S'agissant du CRE et du CCREFP, leur fusion a été envisagée par nombre des acteurs auditionnés ainsi que dans plusieurs rapports, notamment celui de la mission relative à Pôle emploi. Ce dernier précise que « cette mesure simple de rationalisation a été réclamée avec force par les directeurs régionaux de Pôle emploi [...] qui n'en peuvent plus de participer sans cesse à des réunions redondantes. Un rapprochement avec les commissions paritaires interprofessionnelles régionales pour l'emploi (Copire) pourrait être aussi envisagé, si les partenaires sociaux l'acceptent 55 ( * ) . » Dans la mesure où ils interviennent à la même échelle, et que leur configuration est proche, cette fusion se justifierait effectivement. Le CCREFP ayant vocation, comme son nom l'indique, à traiter des questions liées à l'emploi et à la formation au niveau régional, il pourrait ainsi intégrer le CRE. Toutefois, votre rapporteure considère qu'il ne s'agirait là que d'une première étape vers une réorganisation du pilotage des politiques publiques de l'emploi menées au niveau local.
c) Encourager les rapprochements des structures au niveau local afin de simplifier et d'optimiser l'architecture des interventions
Au niveau plus local, les rapprochements entre les différentes instances territoriales que sont les maisons de l'emploi, les missions locales et les PLIE, sont un moyen de renforcer leur coordination et leur partenariat et de simplifier le paysage institutionnel des politiques de l'emploi menées au niveau local. Ces rapprochements peuvent toutefois soulever des difficultés sur le plan comptable, dans la mesure où ils doivent « respecter un principe d'individualisation budgétaire et comptable, grâce au développement d'une comptabilité analytique afin d'assurer la traçabilité notamment des crédits du FSE 56 ( * ) » ou des autres financeurs, comme le relève le cahier des charges des maisons de l'emploi.
Afin de les favoriser, votre rapporteure approuve l'idée, proposée par la mission relative à Pôle emploi, qu'une réflexion soit menée à ce sujet, afin de simplifier le cadre comptable et financier de ces instances regroupées. Elle approuve par ailleurs l'idée d'un encouragement à ces rapprochements de la part de l'Etat, par la voie des subventions qu'il leur verse , tout en insistant sur la nécessité de laisser une marge de manoeuvre aux territoires pour s'organiser.
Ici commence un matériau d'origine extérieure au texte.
(** C6: a [read()] on a concrete variant that does not wait and comes
    before the read delay has elapsed returns [DHTLIB_OK] at once: humidity,
    temperature, the time of the last read and the buffer are as before, the
    only call of the platform is the one [millis()] of the gate, and nothing
    was read from the line or from the microsecond clock. *)
Theorem C6_throttled_read fuel o w :
  _type o <> Unknown ->
  _waitForRead o = false ->
  elapsed o w < _readDelay (delay_set o) ->
  let r := read (S fuel) (mkSys o w) in
  fst r = Value DHTLIB_OK /\
  _humidity (this (snd r)) = _humidity o /\
  _temperature (this (snd r)) = _temperature o /\
  _lastRead (this (snd r)) = _lastRead o /\
  _bits (this (snd r)) = _bits o /\
  trace (world (snd r)) = EvMillis (u32 (millis_clock w (n_millis w))) :: trace w /\
  filter pin_event [EvMillis (u32 (millis_clock w (n_millis w)))] = [] /\
  n_line (world (snd r)) = n_line w /\
  n_micros (world (snd r)) = n_micros w.
Proof.
  intros Hty Hwait Hlt r. subst r.
  rewrite read_known by assumption.
  rewrite wait_for_read_throttled.
  - cbn [fst snd this world]. unfold delay_set.
    destruct (_readDelay o =? 0); repeat split.
  - apply Z.ltb_lt. unfold elapsed in *.
    destruct (delay_set_keeps o) as (-> & _). exact Hlt.
  - destruct (delay_set_keeps o) as (_ & _ & _ & -> & _). exact Hwait.
Qed.

(** C7: [_read] stores the time of the attempt whether the transport
    succeeded or failed; when the transport fails, [_read] returns the code of
    the failure, and the humidity and the temperature become the invalid
    value, unless errors are suppressed: then both stay as they were.  A
    [read()] with a concrete variant and an open gate is this [_read]. *)
Theorem C7_transport_failure s rv s1 :
  _readSensor s = (Value rv, s1) ->
  let after := this (snd (_read s)) in
  _lastRead after = u32 (millis_clock (world s) (n_millis (world s))) /\
  (rv <> DHTLIB_OK ->
     fst (_read s) = Value rv /\
     (_suppressError (this s) = false ->
        _humidity after = DHTLIB_INVALID_VALUE /\
        _temperature after = DHTLIB_INVALID_VALUE) /\
     (_suppressError (this s) = true ->
        _humidity after = _humidity (this s) /\
        _temperature after = _temperature (this s)) /\
     (forall fuel o w,
        _type o <> Unknown -> gate_open o w -> s = attempt_state o w ->
        read (S fuel) (mkSys o w) = _read s)).
Proof.
  intros Hrs after.
  pose proof (_readSensor_polls _ _ _ Hrs) as Hp.
  pose proof (this_polled _ _ Hp) as Hthis.
  pose proof (time_of_read_polled _ _ Hp) as Htime.
  split.
  - subst after. destruct (_read_spec s) as (rv' & s1' & E & _ & _ & _ & ->).
    rewrite Hrs in E. injection E as <- <-. cbn [snd this].
    rewrite Htime, Hthis. unfold interpreted, invalidated.
    destruct (status_eqb rv DHTLIB_OK); [destruct s as [[] ?]; reflexivity | ].
    destruct s as [[? ? ? ? ? ? ? ? ? [ | ] ? ?] ?]; reflexivity.
  - intro Hrv. pose proof (_read_failed _ _ _ Hrs Hrv) as Hread.
    split; [rewrite Hread; reflexivity | ].
    split; [ | split].
    + intro Hs. subst after. rewrite Hread. cbn [snd this].
      rewrite Hthis. unfold invalidated.
      destruct s as [[] ?]. cbn in Hs |- *. rewrite Hs. split; reflexivity.
    + intro Hs. subst after. rewrite Hread. cbn [snd this].
      rewrite Hthis. unfold invalidated.
      destruct s as [[] ?]. cbn in Hs |- *. rewrite Hs. split; reflexivity.
    + intros fuel o w Hty Hgate ->. apply read_known_open; assumption.
Qed.
(** * Landing Page Performance Report: the report client and the PSI proxy

    A shallow embedding of [src/app.js] (the client with the demo/live
    switch), of its live-only variant and of
    [src/netlify/functions/psi.js] (the proxy function), with the
    properties the specification states about them.

    JavaScript data is kept as the language has it: a string is a sequence
    of UTF-16 code units, a Number is an IEEE 754 binary64 value (Rocq's
    primitive [float]), a JSON document is a tree of values, and a
    [throw] is the [Throw] branch of a result type.  What the platform
    supplies and the repository does not contain (the WHATWG URL parser,
    [encodeURIComponent], the digits of a non-integral Number) is a
    member of the [Platform] class. *)

From Stdlib Require Import Floats ZArith NArith List Bool Lia String Ascii.
From Stdlib Require QArith Qround.
Import ListNotations.

Set Warnings "-inexact-float,-register-all".
(* ================================================================== *)
(** * The JavaScript data the programs work on *)
(* ================================================================== *)

Module JS.

(** ** Strings: sequences of UTF-16 code units *)

Definition char16 := N.
Definition jsstring := list char16.

(** An ASCII literal of the source, code unit by code unit. *)
Definition lit (s : string) : jsstring :=
  map N_of_ascii (list_ascii_of_string s).

Definition str_eqb (a b : jsstring) : bool :=
  if list_eq_dec N.eq_dec a b then true else false.

(** The literals of the source that are not ASCII. *)
Definition EM_DASH : jsstring := [8212%N].            (* U+2014 *)
Definition CROSS_MARK : jsstring := [10060%N].        (* U+274C *)
Definition CHECK_MARK : jsstring := [9989%N].         (* U+2705 *)
Definition ELLIPSIS : jsstring := [8230%N].           (* U+2026 *)

(** WhiteSpace and LineTerminator of ECMAScript: what [trim] removes and
    what [\s] matches. *)
Definition isWhiteSpace (c : char16) : bool :=
  existsb (N.eqb c)
    [9; 10; 11; 12; 13; 32; 160; 5760; 8232; 8233; 8239; 8287; 12288; 65279]%N
  || ((8192 <=? c) && (c <=? 8202))%N.

Fixpoint trimStart (s : jsstring) : jsstring :=
  match s with
  | c :: rest => if isWhiteSpace c then trimStart rest else s
  | [] => []
  end.

Definition trimEnd (s : jsstring) : jsstring := rev (trimStart (rev s)).

(** [String.prototype.trim] *)
Definition trim (s : jsstring) : jsstring := trimEnd (trimStart s).

(** [String.prototype.startsWith] *)
Fixpoint startsWith (s p : jsstring) {struct p} : bool :=
  match p with
  | [] => true
  | a :: p' =>
      match s with
      | b :: s' => N.eqb a b && startsWith s' p'
      | [] => false
      end
  end.

(** [s.slice(0, n)] *)
Definition slice0 (n : nat) (s : jsstring) : jsstring := firstn n s.

(** [s.replace(re, repl)] for a global regular expression [re] that never
    matches the empty string: [matchAt t] is the length of the match of
    [re] at the head of [t], if there is one.  The scan goes left to
    right; a match is replaced and the scan resumes behind it.  [skip]
    counts the code units of the current match still to pass. *)
Fixpoint replaceAll (matchAt : jsstring -> option nat) (repl : jsstring)
         (skip : nat) (s : jsstring) : jsstring :=
  match s with
  | [] => []
  | c :: rest =>
      match skip with
      | S k => replaceAll matchAt repl k rest
      | O =>
          match matchAt s with
          | Some (S l) => repl ++ replaceAll matchAt repl l rest
          | _ => c :: replaceAll matchAt repl O rest
          end
      end
  end.

Definition LT : char16 := 60%N.  (* < *)
Definition GT : char16 := 62%N.  (* > *)
Definition SPACE : char16 := 32%N.

(** Index of the first [>] of [s]. *)
Fixpoint indexOfGT (s : jsstring) : option nat :=
  match s with
  | [] => None
  | c :: rest => if N.eqb c GT then Some O else option_map S (indexOfGT rest)
  end.

(** The regular expression [<[^>]*>] at the head of [s]: a [<], then
    everything up to the first [>]. *)
Definition match_tag (s : jsstring) : option nat :=
  match s with
  | c :: rest =>
      if N.eqb c LT then option_map (fun i => S (S i)) (indexOfGT rest) else None
  | [] => None
  end.

Fixpoint spanWhiteSpace (s : jsstring) : nat :=
  match s with
  | c :: rest => if isWhiteSpace c then S (spanWhiteSpace rest) else O
  | [] => O
  end.

(** The regular expression [\s+] at the head of [s]: the longest run of
    white space, when there is one. *)
Definition match_ws (s : jsstring) : option nat :=
  match spanWhiteSpace s with
  | O => None
  | n => Some n
  end.

(** Decimal digits of a natural number. *)
Fixpoint uint_codes (d : Decimal.uint) : jsstring :=
  match d with
  | Decimal.Nil => []
  | Decimal.D0 d' => 48%N :: uint_codes d'
  | Decimal.D1 d' => 49%N :: uint_codes d'
  | Decimal.D2 d' => 50%N :: uint_codes d'
  | Decimal.D3 d' => 51%N :: uint_codes d'
  | Decimal.D4 d' => 52%N :: uint_codes d'
  | Decimal.D5 d' => 53%N :: uint_codes d'
  | Decimal.D6 d' => 54%N :: uint_codes d'
  | Decimal.D7 d' => 55%N :: uint_codes d'
  | Decimal.D8 d' => 56%N :: uint_codes d'
  | Decimal.D9 d' => 57%N :: uint_codes d'
  end.

Definition decimal (n : N) : jsstring := uint_codes (N.to_uint n).

(** ** Errors and results *)

Record Error := mkError { message : jsstring }.

Inductive Result (A : Type) : Type :=
| Ok (a : A)
| Throw (e : Error).
Arguments Ok {A} a.
Arguments Throw {A} e.

Definition bind {A B} (r : Result A) (k : A -> Result B) : Result B :=
  match r with
  | Ok a => k a
  | Throw e => Throw e
  end.

(** ** What the platform supplies

    [URL_new s] is [new URL(s)]: a URL record, or the [TypeError] the
    constructor throws; [URL_toString u] is [u.toString()], the
    serialisation of the record.  [encodeURIComponent] throws only on a
    lone surrogate, which neither a serialised URL nor a value read from
    [URLSearchParams] contains, so it is a total function here.
    [Number_digits] is Number::toString on the Numbers that are not
    integers of magnitude at most 2^53 (the shortest digits that read
    back as the same Number).  The last three are the errors of the
    platform that these programs can meet, whose messages differ from
    one engine to the next: [NotPrimitive] is the [TypeError] of
    ToString on an object that has no primitive value;
    [Response_RangeError status] is the [RangeError] of [new Response]
    for a status outside 200..599, and [Response_TypeError status] its
    [TypeError] for a body given with a null body status. *)
Class Platform : Type := {
  URL : Type;
  URL_new : jsstring -> Result URL;
  URL_toString : URL -> jsstring;
  encodeURIComponent : jsstring -> jsstring;
  Number_digits : float -> jsstring;
  NotPrimitive : Error;
  Response_RangeError : N -> Error;
  Response_TypeError : N -> Error
}.
(** ** What a teardown releases *)

Lemma filter_ne_notin (el : nat) (children : list nat) :
  el ∉ children → filter (λ c, c ≠ el) children = children.
Proof.
  induction children as [|c cs IH]; intros Hnot; [done|].
  apply not_elem_of_cons in Hnot as [Hne Hnot].
  rewrite filter_cons_True by done. by rewrite IH.
Qed.

(** X5.  Tearing down the entry [e] of [id] clears the source of its audio
    element, removes the entry and its mirror, and leaves the local stream,
    the flags and the relay alone, whatever the host does.  The connection
    is closed unless [close()] raises, and the element leaves the container
    unless [removeChild] raises: a [close()] that raises does not keep the
    element from being detached nor the entry from being removed. *)
Theorem cleanupPeer_releases h id s e :
  peersRef s !! id = Some e →
  cleanupPeer h id s
  = (Ok tt,
     mkVoiceChat (joined s) (localMuted s) (delete id (remoteMutedMap s))
       (localStreamRef s) (delete id (peersRef s))
       (if removeChild_throws h (audioEl e) then audioContainerRef s
        else filter (λ c, c ≠ audioEl e) <$> audioContainerRef s)
       (trackHeap s)
       (if close_throws h (pc e) then pcHeap s
        else alter set_pc_closed (pc e) (pcHeap s))
       (alter (set_srcObject None) (audioEl e) (audioHeap s))
       (emitted s) (console s)).
Proof.
  intros H. unfold cleanupPeer, bind at 1, gets at 1. rewrite H.
  unfold pc_close, parentNode, removeChild. run_js.
  destruct (close_throws h (pc e)); run_host;
    destruct (audioContainerRef s) as [children|] eqn:Hc; simpl;
    try (destruct (bool_decide_reflect (audioEl e ∈ children)); simpl);
    destruct (removeChild_throws h (audioEl e)); simpl;
    unfold setRemoteMutedMap, set_peersRef, set_container, set_audioHeap,
      set_pcHeap; simpl; rewrite ?Hc; simpl; try done;
    by rewrite filter_ne_notin.
Qed.

Lemma cleanupPeer_releases_witness :
  pc_closed <$> pcHeap (cleanupPeer willing "B" offered).2 !! 0 = Some true
  ∧ audioContainerRef (cleanupPeer willing "B" offered).2 = Some [].
Proof.
  rewrite (cleanupPeer_releases willing "B" offered (mkEntry 0 0 false) eq_refl).
  split; reflexivity.
Defined.

(** X6.  [handleUserLeft] never raises.  A payload without a user or
    without a socket id changes nothing; otherwise exactly the entry of
    that socket id leaves the table and the mute map, whether or not the
    local user has joined, and nothing is emitted. *)
Theorem handleUserLeft_removes_that_peer h user s :
  let s' := (handleUserLeft h user s).2 in
  (handleUserLeft h user s).1 = Ok tt
  ∧ (departed user = None → s' = s)
  ∧ (∀ id, departed user = Some id →
       peersRef s' = delete id (peersRef s)
       ∧ (in_sync s → remoteMutedMap s' = delete id (remoteMutedMap s)))
  ∧ joined s' = joined s
  ∧ localStreamRef s' = localStreamRef s
  ∧ trackHeap s' = trackHeap s
  ∧ emitted s' = emitted s.
Proof.
  unfold handleUserLeft, departed.
  destruct user as [u|]; [|by split_and!].
  destruct (socketId u) as [id|] eqn:Hid; simpl; [|by split_and!].
  destruct (String.eqb id ""); simpl; [by split_and!|].
  destruct (cleanupPeer_frame h id s)
    as (Hr & Hp & Hm & _ & Hj & _ & Hl & Ht & He & _).
  split_and!; try done.
  intros k [= <-]. split; [done|]. intros Hs. rewrite Hm.
  destruct (peersRef s !! id) eqn:Hk; [done|].
  rewrite delete_id; [done|].
  apply not_elem_of_dom. rewrite Hs. by apply not_elem_of_dom.
Qed.

Lemma handleUserLeft_removes_that_peer_witness :
  peersRef (handleUserLeft willing (Some (mkUser (Some "B") "b")) offered).2
  = delete "B" (peersRef offered)
  ∧ (handleUserLeft willing (Some (mkUser None "b")) offered).2 = offered.
Proof.
  split.
  - apply (handleUserLeft_removes_that_peer willing
             (Some (mkUser (Some "B") "b")) offered
           : _ ∧ _ ∧ (∀ id, _ → _) ∧ _) with (id := "B").
    reflexivity.
  - apply (handleUserLeft_removes_that_peer willing
             (Some (mkUser None "b")) offered).
    reflexivity.
Defined.

(** ** What leaving closes *)

Lemma closes_refl hp : closes hp hp.
Proof. intros r. by left. Qed.

Lemma set_pc_closed_idemp p : set_pc_closed (set_pc_closed p) = set_pc_closed p.
Proof. done. Qed.

Lemma closes_trans hp1 hp2 hp3 : closes hp1 hp2 → closes hp2 hp3 → closes hp1 hp3.
Proof.
  intros H12 H23 r. destruct (H12 r) as [E1|E1], (H23 r) as [E2|E2];
    rewrite E2, E1; auto.
  right. destruct (hp1 !! r); simpl; [|done]. by rewrite set_pc_closed_idemp.
Qed.

Lemma closes_closed hp hp' r :
  closes hp hp' → set_pc_closed <$> hp' !! r = set_pc_closed <$> hp !! r.
Proof.
  intros H. destruct (H r) as [->| ->]; [done|].
  by destruct (hp !! r).
Qed.

Lemma cleanupPeer_closes h id s : closes (pcHeap s) (pcHeap (cleanupPeer h id s).2).
Proof.
  destruct (peersRef s !! id) as [e|] eqn:He.
  - destruct (cleanupPeer_present h id s e He) as [children ->]. simpl.
    destruct (close_throws h (pc e)); [apply closes_refl|].
    intros r. destruct (decide (pc e = r)) as [<-|Hne].
    + right. apply list_lookup_alter_eq.
    + left. by apply list_lookup_alter_ne.
  - rewrite cleanupPeer_absent by done. apply closes_refl.
Qed.
(** Any fuel from the depth of the value upwards gives the same scan. *)
Lemma scan_fuel (stringify : value -> string) (n : nat) :
  forall m v st, (height v <= n)%nat -> (height v <= m)%nat ->
  scan stringify n v st = scan stringify m v st.
Proof.
  assert (Flat : forall k v st, height v = 0%nat -> scan stringify k v st = st).
  { intros [|k] v st H; [reflexivity|]. cbn [scan]. unfold scanBody.
    destruct (negb (truthy v)); [reflexivity|].
    destruct v as [| | | | | | |[r|]]; try reflexivity; cbn in H; lia. }
  induction n as [|n IH]; intros m v st Hn Hm.
  - rewrite !Flat by lia. reflexivity.
  - destruct m as [|m]; [rewrite !Flat by lia; reflexivity|].
    cbn [scan]. apply (scanBody_agree stringify _ _ (height v)); [|lia].
    intros w st' Hw. apply IH; lia.
Qed.

Lemma scan_enough_fuel (stringify : value -> string) (n : nat) (v : value) (st : ScanState) :
  (height v <= n)%nat ->
  scan stringify n v st = scanForFunctionCalls stringify v st.
Proof. intros H. unfold scanForFunctionCalls. apply scan_fuel; lia. Qed.

(** *** The claim *)



End ScannerFacts.

(** ** The capture-analysis cache *)

Module CacheFacts.
Import WindowAnalysis.

Section Facts.
Variable A : Type.

Lemma length_cacheSet (key : string) (entry : CacheEntry A) (cache : Cache A) :
  (length (cacheSet A key entry cache) <= S (length cache))%nat.
Proof.
  induction cache as [|[k e] rest IH]; simpl; [lia|].
  destruct (String.eqb k key); simpl; lia.
Qed.

Lemma length_filter_le {B} (f : B -> bool) (l : list B) :
  (length (List.filter f l) <= length l)%nat.
Proof. induction l as [|x l IH]; simpl; [lia|]. destruct (f x); simpl; lia. Qed.

Lemma length_filter_lt {B} (f : B -> bool) (l : list B) (x : B) :
  In x l -> f x = false -> (length (List.filter f l) < length l)%nat.
Proof.
  induction l as [|y l IH]; intros [] Hf; simpl.
  - subst y. rewrite Hf. pose proof (length_filter_le f l). lia.
  - pose proof (IH H Hf). destruct (f y); simpl; lia.
Qed.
Par ailleurs, les fusions entre des instances de catégorie similaire, destinées à faire correspondre leur périmètre d'intervention à celui du bassin d'emploi, sont également un moyen de rationaliser le paysage institutionnel local.
Proposition 4 : Simplifier le cadre comptable et financier des structures regroupant plusieurs instances (maisons de l'emploi, missions locales, plans locaux pluriannuels pour l'emploi) |
* 54 Source : AdCF.
* 55 « Pôle emploi : une réforme nécessaire, une dynamique de progrès à amplifier », rapport d'information n° 713 de M. Jean-Paul Alduy, fait au nom de la Mission commune d'information relative à Pôle emploi, tome I (Sénat, 2010-2011), p. 169.
* 56 Arrêté du 21 décembre 2099 portant cahier des charges des maisons de l'emploi.